St. Vincent

Bill Murray als altes Raubein mit Herz hat das Potential zum Heiligen in einer heiter-ernsten Working-Class-Tragikomödie.

St. Vincent Cover

Theodore Melfi, USA 2014
Kinostart: 08.01.2015, DVD/BD-Start: 14.05.2015
Story: Der pensionierte, verschuldete Vietnam-Veteran Vincent verbringt seine Zeit mit Perserkatze Felix, Whiskey, Pferdewetten und der schwangeren Hure Darka. Widerstrebend übernimmt er für die frisch geschiedene neue Nachbarin Maggie das Babysitten für ihren 12-jährigen Sohn Oliver, ganz auf seine Art.
Von Thorsten Krüger

Von politisch allzu korrekten (Moral)Vorstellungen lasterhaft Abstand nehmend, fügt Theodore Melfi in seiner selbst geschriebenen Komödie eine Underdog-Patchwork-Familie zusammen, die sich – abzüglich der Dysfunktionalität – mit „Little Miss Sunshine“ messen kann. Der Debütant ermöglicht Komiker-Legende Bill Murray („Grand Budapest Hotel“) frech, aber sympathisch seine beste Rolle seit Jim Jarmuschs „Broken Flowers“.

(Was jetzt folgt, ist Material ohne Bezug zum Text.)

(* ===== verification/MemTheorems.v ===== *)
(** BoringSSL, [crypto/mem.c] and [crypto/buf/buf.c]: what allocation,
    reallocation and the accesses do to the blocks, tables of objects that own a
    block each, the growing buffers as byte strings, and the string functions. *)
From S2P Require Import Prelude.
From S2P Require Import Cbs Mem.

(** What libc promises of [malloc]: a fresh address that is not null, and room
    for what was asked, behind the prefix. *)
Class LibcLaws (T : Type) `{Libc T} : Prop := {
  width_pos : 0 < cell_width (T := T);
  malloc_fresh (m : heap T) n p l : c_malloc m n = Some (p, l) ->
    0 < p /\ m !! (p + OPENSSL_MALLOC_PREFIX) = None /\ zlen l = (n - OPENSSL_MALLOC_PREFIX) / cell_width (T := T)
}.

Section Heap.
Context {T : Type} `{LibcLaws T}.
Implicit Types (m : heap T) (b : blk T).

Lemma get_blk_spec m p b : m !! p = Some b -> get_blk p m = Done b m.
Proof. intros E. unfold get_blk. by rewrite E. Qed.

Lemma load_spec m p b i n :
  m !! p = Some b -> 0 <= i -> 0 <= n -> i + n <= zlen (blk_cells b) ->
  load_n p i n m = Done (take (Z.to_nat n) (drop (Z.to_nat i) (blk_cells b))) m.
Proof.
  intros E Hi Hn Hle. unfold load_n. rewrite (bind_done _ _ _ _ _ (get_blk_spec m p b E)).
  rewrite !(proj2 (Z.leb_le _ _)) by lia. done.
Qed.

Lemma store_spec m p b i l :
  m !! p = Some b -> 0 <= i -> i + zlen l <= zlen (blk_cells b) ->
  store_n p i l m = Done tt (<[p := mk_blk (blk_size b)
    (take (Z.to_nat i) (blk_cells b) ++ l ++ drop (Z.to_nat i + length l) (blk_cells b))]> m).
Proof.
  intros E Hi Hle. unfold store_n. rewrite (bind_done _ _ _ _ _ (get_blk_spec m p b E)).
  rewrite !(proj2 (Z.leb_le _ _)) by lia. done.
Qed.

Lemma move_spec m d bd p bp i j n :
  m !! d = Some bd -> m !! p = Some bp -> 0 <= i -> 0 <= j -> 0 < n -> j + n <= zlen (blk_cells bp) -> i + n <= zlen (blk_cells bd) ->
  move_n d i p j n m = Done tt (<[d := mk_blk (blk_size bd)
    (take (Z.to_nat i) (blk_cells bd) ++ take (Z.to_nat n) (drop (Z.to_nat j) (blk_cells bp))
       ++ drop (Z.to_nat i + Z.to_nat n) (blk_cells bd))]> m).
Proof.
  intros Ed Ep Hi Hj Hn Hp Hd. unfold move_n. destruct (Z.eqb_spec n 0); [lia|].
  rewrite (bind_done _ _ _ _ _ (load_spec m p bp j n Ep Hj ltac:(lia) Hp)).
  assert (length (take (Z.to_nat n) (drop (Z.to_nat j) (blk_cells bp))) = Z.to_nat n) as Hl.
  { rewrite length_take, length_drop. unfold zlen in Hp. lia. }
  rewrite (store_spec m d bd) by (done || unfold zlen in *; lia). by rewrite Hl.
Qed.

Lemma malloc_spec size m : 0 <= size < 2 ^ 64 ->
  exists r t, OPENSSL_malloc size m = Done r t /\
  ((r = 0 /\ t = m) \/
   (0 < r /\ m !! r = None /\ exists l, zlen l = size / cell_width (T := T) /\ t = <[r := mk_blk size l]> m)).
Proof.
  intros Hs. unfold OPENSSL_malloc. destruct (Z.ltb_spec (u64 (size + OPENSSL_MALLOC_PREFIX)) size) as [|Hlt].
  { exists 0, m. by auto. }
  rewrite bind_gets. unfold id. destruct (c_malloc m (size + OPENSSL_MALLOC_PREFIX)) as [[p l]|] eqn:E; [|exists 0, m; by auto].
  destruct (malloc_fresh m _ p l E) as (Hp & Hf & Hl). rewrite bind_modify. eexists _, _. split; [done|]. right.
  unfold OPENSSL_MALLOC_PREFIX in *. split; [lia|]. split; [done|]. exists l. split; [|done]. rewrite Hl. f_equal. lia.
Qed.

Lemma free_spec p m : p = 0 \/ is_Some (m !! p) ->
  OPENSSL_free p m = Done tt (if p =? 0 then m else delete p m).
Proof.
  intros Hp. unfold OPENSSL_free. destruct (Z.eqb_spec p 0); [done|]. destruct Hp as [|[b E]]; [done|].
  rewrite bind_gets. unfold id. by rewrite E.
Qed.

(** The block grows: its cells are kept. *)
Lemma realloc_spec p b size m :
  p <> 0 -> m !! p = Some b -> 0 <= blk_size b <= size -> size < 2 ^ 64 -> zlen (blk_cells b) = blk_size b / cell_width (T := T) ->
  exists r t, OPENSSL_realloc p size m = Done r t /\
  ((r = 0 /\ t = m) \/
   (0 < r /\ m !! r = None /\ exists more, zlen (blk_cells b ++ more) = size / cell_width (T := T) /\
      t = <[r := mk_blk size (blk_cells b ++ more)]> (delete p m))).
Proof.
  intros Hp E Hsz Hs Hl. unfold OPENSSL_realloc. destruct (Z.eqb_spec p 0); [done|].
  rewrite (bind_done _ _ _ _ _ (get_blk_spec m p b E)).
  destruct (malloc_spec size m ltac:(lia)) as (r & t & Em & Hr). rewrite (bind_done _ _ _ _ _ Em).
  destruct Hr as [[-> ->]|(Hr & Hf & l & Hll & ->)]; [by exists 0, m; auto|]. destruct (Z.eqb_spec r 0); [lia|].
  exists r. eexists. pose proof width_pos as Hw. pose proof (zlen_nonneg (blk_cells b)) as Hz.
  assert (r <> p) as Hne by congruence.
  assert (forall x, (<[r := x]> m) !! p = Some b) as Hin by (intros x; by rewrite lookup_insert_ne).
  assert ((if blk_size b <? size then blk_size b else size) = blk_size b) as -> by (destruct (Z.ltb_spec (blk_size b) size); lia).
  rewrite <- Hl. assert (zlen (blk_cells b) <= zlen l) as Hcl by (rewrite Hl, Hll; apply Z.div_le_mono; lia).
  assert (move_n r 0 p 0 (zlen (blk_cells b)) (<[r := mk_blk size l]> m)
    = Done tt (<[r := mk_blk size (blk_cells b ++ drop (length (blk_cells b)) l)]> m)) as Hmove.
  { unfold move_n. destruct (Z.eqb_spec (zlen (blk_cells b)) 0) as [E0|].
    - unfold ret. destruct (blk_cells b); [done|unfold zlen in E0; cbn in E0; lia].
    - rewrite (bind_done _ _ _ _ _ (load_spec (<[r := mk_blk size l]> m) p b 0 (zlen (blk_cells b)) (Hin _) ltac:(lia) Hz ltac:(lia))).
      rewrite drop_0, take_ge by (unfold zlen; lia).
      rewrite (store_spec _ r (mk_blk size l)) by (rewrite ?lookup_insert_eq; cbn; done || lia).
      rewrite insert_insert_eq. done. }
  rewrite (bind_done _ _ _ _ _ Hmove), (bind_done _ _ _ _ _ (free_spec p (<[r := _]> m) (or_intror (ex_intro _ b (Hin _))))).
  split; [done|]. right. split; [done|]. split; [done|]. exists (drop (length (blk_cells b)) l). split.
  - rewrite zlen_app, <- Hll. unfold zlen in *. rewrite length_drop. lia.
  - destruct (Z.eqb_spec p 0); [done|]. by rewrite delete_insert_ne.
Qed.
End Heap.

Den Harte-Schale-weicher-Kern-Part spielt Murray superb als räudiges Rock’n’Roll-Reibeisen, ein Misanthrop wie just Michael Douglas in „Das grenzt an Liebe“. Natürlich wird auch hier der Widerspenstige gezähmt und, augenzwinkernd, zum Heiligen erhoben, nicht als Rentner-Romcom, sondern in einem authentischen Arbeiterklasse-Milieu ähnlich Jack Nicholson in „About Schmid“ und Clint Eastwood in „Gran Torino“.

Im Rezessions-Amerika über die Runden kommen

Ebenso umwerfend ist Naomi Watts als vulgäre russische Hure mit Herz, ganz bodenständig die pfundige Melissa McCarthy („Brautalarm“), während Neuentdeckung Jaeden Lieberher locker neben ihnen besteht. Ihn lehrt der ruppige Oldtimer das Leben und zurückzuschlagen, obwohl das mürrische, melancholische Schlitzohr gerne die Stacheln ausfährt – aber Vincents Schroffheit erdet echte Menschen, die täglich kämpfen müssen, noch mehr.

Das verhindert Rührseligkeit, denn ans Herz geht das mitunter beklemmend reale Ringen, um im Rezessions-Amerika über die Runden zu kommen, wiederholt. Infarkt und Sprachlähmung, der Tod seiner pflegebedürftigen Frau im Heim und die desolate Finanzlage sind bitter, Aussagen wie Prostitution ist „eine der ehrlicheren Arten, seinen Lebensunterhalt zu bestreiten“, purer Trotz. Dadurch berührt die Apotheose dieser Alltagshelden.